EXTRACTED ENTRIES —
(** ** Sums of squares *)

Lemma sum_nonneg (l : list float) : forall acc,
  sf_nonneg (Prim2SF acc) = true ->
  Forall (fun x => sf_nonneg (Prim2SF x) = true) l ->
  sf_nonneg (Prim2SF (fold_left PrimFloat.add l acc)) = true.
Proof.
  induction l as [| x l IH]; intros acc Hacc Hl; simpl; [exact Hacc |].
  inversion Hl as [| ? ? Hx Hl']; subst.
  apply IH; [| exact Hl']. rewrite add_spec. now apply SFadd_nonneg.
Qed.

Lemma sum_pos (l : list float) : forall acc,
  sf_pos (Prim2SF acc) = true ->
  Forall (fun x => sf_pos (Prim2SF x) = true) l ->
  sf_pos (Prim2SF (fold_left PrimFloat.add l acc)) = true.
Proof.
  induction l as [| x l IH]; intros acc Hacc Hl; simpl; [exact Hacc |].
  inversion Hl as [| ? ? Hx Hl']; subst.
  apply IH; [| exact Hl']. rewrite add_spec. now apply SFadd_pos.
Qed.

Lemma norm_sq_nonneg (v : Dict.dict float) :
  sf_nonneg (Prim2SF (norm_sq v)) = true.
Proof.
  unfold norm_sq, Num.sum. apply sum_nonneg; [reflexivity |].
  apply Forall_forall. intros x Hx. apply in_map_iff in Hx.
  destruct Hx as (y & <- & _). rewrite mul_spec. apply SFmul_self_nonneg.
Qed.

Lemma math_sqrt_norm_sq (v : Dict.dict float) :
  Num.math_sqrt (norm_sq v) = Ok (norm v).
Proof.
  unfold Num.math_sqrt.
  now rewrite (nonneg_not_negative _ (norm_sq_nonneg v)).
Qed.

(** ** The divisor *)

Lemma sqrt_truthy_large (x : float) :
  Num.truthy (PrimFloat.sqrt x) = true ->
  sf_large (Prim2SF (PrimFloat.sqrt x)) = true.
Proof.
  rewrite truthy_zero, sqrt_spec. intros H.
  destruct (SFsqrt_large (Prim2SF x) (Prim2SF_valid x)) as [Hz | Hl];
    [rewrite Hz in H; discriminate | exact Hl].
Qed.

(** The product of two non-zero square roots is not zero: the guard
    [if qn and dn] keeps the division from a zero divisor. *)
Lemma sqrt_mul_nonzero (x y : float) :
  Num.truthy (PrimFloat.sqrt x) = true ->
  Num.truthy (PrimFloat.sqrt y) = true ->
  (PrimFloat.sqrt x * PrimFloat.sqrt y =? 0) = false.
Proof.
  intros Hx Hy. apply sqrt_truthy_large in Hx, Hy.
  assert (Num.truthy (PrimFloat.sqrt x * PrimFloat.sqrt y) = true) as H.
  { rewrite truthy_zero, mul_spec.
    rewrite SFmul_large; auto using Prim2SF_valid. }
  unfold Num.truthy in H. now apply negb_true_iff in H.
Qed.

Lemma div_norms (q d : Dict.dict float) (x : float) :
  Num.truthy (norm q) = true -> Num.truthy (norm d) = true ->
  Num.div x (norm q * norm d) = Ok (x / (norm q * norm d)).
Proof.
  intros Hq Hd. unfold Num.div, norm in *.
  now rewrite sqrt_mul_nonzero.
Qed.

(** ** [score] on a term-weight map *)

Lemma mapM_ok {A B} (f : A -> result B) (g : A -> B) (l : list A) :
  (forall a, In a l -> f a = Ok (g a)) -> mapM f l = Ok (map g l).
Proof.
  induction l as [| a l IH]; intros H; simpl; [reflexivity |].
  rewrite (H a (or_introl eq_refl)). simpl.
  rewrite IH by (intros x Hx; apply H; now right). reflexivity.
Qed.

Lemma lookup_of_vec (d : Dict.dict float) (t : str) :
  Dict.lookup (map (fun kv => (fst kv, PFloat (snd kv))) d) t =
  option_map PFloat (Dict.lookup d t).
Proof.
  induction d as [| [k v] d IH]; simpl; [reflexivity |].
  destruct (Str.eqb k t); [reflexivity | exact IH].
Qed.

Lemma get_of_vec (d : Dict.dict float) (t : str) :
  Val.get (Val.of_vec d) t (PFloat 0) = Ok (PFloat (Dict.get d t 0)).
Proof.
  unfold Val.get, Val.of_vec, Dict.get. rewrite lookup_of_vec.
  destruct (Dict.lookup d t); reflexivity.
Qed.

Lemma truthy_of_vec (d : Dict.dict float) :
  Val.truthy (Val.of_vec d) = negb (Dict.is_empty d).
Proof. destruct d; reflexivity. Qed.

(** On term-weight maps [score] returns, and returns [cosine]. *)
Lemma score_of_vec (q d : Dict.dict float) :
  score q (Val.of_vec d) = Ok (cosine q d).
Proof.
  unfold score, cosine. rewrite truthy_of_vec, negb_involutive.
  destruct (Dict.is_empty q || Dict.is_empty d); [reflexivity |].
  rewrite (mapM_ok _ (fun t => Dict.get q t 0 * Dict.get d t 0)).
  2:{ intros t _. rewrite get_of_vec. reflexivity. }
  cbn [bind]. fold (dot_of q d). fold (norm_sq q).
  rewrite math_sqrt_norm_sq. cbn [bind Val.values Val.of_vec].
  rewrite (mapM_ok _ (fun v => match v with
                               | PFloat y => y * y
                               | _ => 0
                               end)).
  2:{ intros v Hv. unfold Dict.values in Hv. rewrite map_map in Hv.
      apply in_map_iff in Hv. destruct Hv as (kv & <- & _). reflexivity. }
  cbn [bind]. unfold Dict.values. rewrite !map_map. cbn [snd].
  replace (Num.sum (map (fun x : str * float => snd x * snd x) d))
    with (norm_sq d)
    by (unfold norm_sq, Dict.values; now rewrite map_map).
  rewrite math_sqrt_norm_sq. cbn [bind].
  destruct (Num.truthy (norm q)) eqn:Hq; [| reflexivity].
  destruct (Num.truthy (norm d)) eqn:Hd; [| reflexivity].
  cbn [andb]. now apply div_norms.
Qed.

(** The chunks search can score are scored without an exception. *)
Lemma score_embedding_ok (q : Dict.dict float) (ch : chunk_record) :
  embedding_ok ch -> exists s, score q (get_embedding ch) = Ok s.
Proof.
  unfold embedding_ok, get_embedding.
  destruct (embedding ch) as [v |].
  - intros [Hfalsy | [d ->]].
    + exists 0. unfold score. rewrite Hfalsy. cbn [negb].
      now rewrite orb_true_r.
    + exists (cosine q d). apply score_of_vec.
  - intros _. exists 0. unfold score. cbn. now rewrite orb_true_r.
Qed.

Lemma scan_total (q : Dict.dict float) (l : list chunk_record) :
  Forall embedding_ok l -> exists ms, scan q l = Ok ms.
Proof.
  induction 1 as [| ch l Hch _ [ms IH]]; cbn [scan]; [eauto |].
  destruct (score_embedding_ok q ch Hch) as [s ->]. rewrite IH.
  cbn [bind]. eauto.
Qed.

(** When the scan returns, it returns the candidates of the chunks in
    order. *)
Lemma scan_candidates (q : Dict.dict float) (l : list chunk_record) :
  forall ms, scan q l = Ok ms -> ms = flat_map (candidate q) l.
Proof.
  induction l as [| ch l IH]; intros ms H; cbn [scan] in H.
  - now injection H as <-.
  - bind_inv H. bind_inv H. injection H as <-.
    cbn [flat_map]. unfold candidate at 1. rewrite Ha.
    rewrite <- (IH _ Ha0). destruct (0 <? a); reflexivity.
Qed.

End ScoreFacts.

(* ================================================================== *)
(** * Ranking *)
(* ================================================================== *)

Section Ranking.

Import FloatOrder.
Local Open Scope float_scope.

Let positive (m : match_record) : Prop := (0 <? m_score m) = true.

---

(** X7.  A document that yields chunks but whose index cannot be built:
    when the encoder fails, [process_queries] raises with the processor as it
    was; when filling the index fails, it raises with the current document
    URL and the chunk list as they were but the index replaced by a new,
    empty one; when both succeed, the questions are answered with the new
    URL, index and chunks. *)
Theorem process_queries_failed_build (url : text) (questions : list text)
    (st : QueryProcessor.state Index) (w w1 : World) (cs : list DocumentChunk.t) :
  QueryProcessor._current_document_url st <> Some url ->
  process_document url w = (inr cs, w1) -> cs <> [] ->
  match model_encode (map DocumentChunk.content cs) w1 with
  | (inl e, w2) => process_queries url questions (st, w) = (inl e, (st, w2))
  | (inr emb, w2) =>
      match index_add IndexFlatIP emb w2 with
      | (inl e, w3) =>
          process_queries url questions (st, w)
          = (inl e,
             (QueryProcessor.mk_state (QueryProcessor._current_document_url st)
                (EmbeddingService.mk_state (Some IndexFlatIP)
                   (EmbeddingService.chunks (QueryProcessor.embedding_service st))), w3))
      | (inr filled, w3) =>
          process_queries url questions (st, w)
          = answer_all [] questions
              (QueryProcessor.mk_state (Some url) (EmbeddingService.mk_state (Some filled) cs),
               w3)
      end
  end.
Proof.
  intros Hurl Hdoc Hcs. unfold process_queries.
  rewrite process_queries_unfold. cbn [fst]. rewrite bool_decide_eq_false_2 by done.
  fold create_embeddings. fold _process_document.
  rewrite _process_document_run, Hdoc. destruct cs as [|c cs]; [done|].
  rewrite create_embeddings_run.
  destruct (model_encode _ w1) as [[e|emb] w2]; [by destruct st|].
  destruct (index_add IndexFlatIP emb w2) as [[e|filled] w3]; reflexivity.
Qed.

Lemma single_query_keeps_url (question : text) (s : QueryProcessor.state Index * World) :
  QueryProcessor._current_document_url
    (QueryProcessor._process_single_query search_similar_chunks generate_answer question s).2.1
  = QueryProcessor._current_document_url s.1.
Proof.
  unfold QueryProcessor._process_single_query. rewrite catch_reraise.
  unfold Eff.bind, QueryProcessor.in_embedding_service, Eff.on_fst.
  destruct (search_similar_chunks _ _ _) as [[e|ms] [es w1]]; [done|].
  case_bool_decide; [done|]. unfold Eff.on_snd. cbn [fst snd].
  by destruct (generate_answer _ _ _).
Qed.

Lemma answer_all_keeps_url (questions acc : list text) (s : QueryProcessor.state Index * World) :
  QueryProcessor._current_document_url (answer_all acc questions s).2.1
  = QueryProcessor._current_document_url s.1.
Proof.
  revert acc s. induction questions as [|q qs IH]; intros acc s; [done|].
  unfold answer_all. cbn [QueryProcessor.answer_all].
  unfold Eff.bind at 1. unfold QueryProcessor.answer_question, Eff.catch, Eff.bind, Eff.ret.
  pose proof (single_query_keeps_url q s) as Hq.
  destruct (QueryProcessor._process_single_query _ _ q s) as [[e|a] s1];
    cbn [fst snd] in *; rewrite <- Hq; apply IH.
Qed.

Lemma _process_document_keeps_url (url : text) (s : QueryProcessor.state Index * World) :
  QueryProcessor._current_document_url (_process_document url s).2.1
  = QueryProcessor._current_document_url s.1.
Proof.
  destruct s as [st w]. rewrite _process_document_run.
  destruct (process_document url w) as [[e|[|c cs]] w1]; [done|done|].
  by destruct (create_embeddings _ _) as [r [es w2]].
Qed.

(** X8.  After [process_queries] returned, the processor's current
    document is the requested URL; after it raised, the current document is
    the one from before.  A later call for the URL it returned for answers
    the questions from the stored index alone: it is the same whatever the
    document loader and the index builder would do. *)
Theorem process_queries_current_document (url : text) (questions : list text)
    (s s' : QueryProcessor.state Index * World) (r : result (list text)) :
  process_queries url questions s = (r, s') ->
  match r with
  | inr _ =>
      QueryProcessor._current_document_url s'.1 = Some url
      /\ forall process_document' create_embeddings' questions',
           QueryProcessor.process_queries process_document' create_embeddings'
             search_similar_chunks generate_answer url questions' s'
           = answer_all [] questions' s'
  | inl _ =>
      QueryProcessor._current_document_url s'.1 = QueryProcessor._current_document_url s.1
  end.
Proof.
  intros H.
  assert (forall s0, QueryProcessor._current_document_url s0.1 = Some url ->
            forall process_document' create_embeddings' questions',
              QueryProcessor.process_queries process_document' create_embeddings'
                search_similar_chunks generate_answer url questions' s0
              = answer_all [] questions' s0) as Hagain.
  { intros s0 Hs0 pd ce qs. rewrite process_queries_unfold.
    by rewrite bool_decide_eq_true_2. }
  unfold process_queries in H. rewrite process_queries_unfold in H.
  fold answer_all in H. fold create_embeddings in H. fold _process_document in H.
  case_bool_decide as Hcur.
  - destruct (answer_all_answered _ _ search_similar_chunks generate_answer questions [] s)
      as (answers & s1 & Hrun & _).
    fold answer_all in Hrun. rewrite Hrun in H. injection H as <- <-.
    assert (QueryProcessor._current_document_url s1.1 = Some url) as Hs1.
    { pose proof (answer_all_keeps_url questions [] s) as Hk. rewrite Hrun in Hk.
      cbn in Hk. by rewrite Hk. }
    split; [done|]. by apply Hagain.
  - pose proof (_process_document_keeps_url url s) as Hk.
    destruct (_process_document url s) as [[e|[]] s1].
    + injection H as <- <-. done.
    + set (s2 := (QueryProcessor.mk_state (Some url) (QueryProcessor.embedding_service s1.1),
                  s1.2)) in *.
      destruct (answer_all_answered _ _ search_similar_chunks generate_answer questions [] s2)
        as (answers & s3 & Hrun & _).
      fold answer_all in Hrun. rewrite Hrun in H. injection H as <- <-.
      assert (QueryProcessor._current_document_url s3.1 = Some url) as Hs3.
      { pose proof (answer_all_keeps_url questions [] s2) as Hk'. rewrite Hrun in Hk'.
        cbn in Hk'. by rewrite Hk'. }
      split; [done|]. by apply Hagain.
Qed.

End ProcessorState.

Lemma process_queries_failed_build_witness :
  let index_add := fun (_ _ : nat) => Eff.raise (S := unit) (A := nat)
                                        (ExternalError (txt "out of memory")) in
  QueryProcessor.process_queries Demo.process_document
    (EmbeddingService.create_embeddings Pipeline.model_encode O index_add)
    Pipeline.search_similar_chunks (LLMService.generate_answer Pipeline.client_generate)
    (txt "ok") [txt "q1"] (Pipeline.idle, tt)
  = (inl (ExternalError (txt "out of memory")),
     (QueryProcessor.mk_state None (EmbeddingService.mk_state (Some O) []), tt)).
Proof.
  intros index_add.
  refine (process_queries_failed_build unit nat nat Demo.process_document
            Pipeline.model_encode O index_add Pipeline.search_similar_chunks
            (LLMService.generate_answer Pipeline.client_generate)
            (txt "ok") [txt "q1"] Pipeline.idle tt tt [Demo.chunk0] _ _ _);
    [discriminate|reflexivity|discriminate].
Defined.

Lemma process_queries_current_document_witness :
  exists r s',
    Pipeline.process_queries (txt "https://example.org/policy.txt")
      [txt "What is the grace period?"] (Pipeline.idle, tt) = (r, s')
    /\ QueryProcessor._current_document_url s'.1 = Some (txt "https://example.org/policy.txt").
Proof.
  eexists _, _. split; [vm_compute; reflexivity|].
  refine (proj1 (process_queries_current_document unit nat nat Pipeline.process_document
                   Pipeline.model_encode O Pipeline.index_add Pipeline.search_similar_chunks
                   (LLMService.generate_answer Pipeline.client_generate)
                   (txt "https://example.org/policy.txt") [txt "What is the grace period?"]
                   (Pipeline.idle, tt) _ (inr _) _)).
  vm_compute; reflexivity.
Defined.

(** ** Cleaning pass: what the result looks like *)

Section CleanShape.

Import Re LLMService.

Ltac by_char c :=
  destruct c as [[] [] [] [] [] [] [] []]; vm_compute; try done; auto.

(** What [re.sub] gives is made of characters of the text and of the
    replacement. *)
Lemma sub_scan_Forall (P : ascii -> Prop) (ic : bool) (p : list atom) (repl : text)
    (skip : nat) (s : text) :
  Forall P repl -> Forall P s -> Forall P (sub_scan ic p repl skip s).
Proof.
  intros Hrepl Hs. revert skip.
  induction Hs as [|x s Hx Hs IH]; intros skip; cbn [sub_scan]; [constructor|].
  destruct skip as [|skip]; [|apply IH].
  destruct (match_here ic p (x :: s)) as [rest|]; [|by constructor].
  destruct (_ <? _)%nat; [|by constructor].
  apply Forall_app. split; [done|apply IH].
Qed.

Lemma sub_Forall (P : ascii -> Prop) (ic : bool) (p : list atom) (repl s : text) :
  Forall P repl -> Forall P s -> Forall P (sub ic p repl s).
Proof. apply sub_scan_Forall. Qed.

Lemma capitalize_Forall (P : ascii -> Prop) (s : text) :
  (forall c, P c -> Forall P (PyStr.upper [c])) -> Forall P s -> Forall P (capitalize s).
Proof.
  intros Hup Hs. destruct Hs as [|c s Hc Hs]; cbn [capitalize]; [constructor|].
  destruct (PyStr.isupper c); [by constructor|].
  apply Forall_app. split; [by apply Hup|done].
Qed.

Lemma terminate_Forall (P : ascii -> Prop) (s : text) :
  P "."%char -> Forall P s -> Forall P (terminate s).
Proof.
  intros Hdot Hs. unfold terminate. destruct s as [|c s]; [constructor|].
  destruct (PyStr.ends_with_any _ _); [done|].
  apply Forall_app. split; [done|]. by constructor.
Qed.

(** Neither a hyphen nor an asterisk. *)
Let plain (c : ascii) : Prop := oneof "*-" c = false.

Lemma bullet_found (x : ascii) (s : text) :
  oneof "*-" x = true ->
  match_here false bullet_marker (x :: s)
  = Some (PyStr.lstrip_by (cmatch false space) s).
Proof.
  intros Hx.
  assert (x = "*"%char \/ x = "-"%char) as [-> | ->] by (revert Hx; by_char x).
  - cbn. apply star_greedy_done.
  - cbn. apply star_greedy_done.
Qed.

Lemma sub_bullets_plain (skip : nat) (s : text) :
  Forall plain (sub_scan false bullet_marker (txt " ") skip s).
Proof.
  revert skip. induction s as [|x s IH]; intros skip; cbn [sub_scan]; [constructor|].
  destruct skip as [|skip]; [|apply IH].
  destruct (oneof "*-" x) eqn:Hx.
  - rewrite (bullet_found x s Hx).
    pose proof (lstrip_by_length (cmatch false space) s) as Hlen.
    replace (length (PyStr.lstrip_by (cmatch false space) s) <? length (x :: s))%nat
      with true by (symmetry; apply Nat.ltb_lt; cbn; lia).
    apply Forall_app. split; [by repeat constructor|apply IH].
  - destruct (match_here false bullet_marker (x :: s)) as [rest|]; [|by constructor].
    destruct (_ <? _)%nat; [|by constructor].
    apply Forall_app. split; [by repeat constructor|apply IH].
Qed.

==

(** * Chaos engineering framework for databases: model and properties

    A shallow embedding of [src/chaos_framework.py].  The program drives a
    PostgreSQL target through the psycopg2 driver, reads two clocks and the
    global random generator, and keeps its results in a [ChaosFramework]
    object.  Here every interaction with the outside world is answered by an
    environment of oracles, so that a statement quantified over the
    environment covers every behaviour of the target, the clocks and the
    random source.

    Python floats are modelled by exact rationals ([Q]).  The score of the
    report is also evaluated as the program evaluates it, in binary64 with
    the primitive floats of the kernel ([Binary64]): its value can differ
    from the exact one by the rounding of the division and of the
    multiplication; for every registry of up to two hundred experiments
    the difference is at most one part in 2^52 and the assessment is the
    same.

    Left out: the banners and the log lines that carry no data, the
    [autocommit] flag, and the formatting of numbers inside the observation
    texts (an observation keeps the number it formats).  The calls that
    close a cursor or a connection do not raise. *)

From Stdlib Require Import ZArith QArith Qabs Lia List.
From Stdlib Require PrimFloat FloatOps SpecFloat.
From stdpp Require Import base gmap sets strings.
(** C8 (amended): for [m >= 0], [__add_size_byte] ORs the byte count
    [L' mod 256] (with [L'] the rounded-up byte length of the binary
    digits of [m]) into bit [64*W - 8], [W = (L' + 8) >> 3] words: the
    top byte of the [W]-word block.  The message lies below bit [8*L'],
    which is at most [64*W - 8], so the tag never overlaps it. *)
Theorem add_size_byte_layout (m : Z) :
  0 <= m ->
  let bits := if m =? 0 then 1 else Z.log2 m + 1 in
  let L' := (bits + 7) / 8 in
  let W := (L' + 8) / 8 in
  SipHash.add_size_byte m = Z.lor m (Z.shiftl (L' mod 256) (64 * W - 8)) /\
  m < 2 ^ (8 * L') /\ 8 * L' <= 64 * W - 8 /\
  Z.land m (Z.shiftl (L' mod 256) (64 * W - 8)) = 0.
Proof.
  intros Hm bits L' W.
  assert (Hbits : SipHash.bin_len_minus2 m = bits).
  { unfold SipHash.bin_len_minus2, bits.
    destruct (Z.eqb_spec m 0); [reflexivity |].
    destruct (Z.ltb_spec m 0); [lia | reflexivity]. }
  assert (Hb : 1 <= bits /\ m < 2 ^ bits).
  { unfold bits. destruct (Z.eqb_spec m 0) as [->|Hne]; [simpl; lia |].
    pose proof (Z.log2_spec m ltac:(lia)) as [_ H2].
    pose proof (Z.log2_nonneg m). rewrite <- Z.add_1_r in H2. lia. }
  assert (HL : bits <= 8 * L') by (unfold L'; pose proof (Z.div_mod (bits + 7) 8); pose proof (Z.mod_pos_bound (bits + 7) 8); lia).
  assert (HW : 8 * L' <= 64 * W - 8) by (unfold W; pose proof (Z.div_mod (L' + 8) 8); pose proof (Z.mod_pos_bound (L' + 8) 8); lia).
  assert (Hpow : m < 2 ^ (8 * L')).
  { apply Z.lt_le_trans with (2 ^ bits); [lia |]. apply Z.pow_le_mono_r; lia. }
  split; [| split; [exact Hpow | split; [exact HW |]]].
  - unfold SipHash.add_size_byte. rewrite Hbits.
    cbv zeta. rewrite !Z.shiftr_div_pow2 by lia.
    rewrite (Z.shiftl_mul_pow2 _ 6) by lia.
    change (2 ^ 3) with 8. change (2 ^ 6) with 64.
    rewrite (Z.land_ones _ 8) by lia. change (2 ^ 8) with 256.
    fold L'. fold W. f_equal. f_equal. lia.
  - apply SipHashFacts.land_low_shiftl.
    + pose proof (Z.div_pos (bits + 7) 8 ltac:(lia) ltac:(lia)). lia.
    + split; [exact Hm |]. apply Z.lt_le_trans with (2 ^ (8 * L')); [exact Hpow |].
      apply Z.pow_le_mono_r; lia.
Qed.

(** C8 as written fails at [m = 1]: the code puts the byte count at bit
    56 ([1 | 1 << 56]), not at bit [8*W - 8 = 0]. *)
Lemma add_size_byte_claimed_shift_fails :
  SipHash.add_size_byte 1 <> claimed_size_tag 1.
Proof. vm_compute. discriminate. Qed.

TASK STATEMENT — Lines holding "induction" in the material above are to be reported.

REPLY —
  induction l as [| x l IH]; intros acc Hacc Hl; simpl; [exact Hacc |].
  induction l as [| x l IH]; intros acc Hacc Hl; simpl; [exact Hacc |].
  induction l as [| a l IH]; intros H; simpl; [reflexivity |].
  induction d as [| [k v] d IH]; simpl; [reflexivity |].
  induction 1 as [| ch l Hch _ [ms IH]]; cbn [scan]; [eauto |].
  induction l as [| ch l IH]; intros ms H; cbn [scan] in H.
  revert acc s. induction questions as [|q qs IH]; intros acc s; [done|].
  induction Hs as [|x s Hx Hs IH]; intros skip; cbn [sub_scan]; [constructor|].
  revert skip. induction s as [|x s IH]; intros skip; cbn [sub_scan]; [constructor|].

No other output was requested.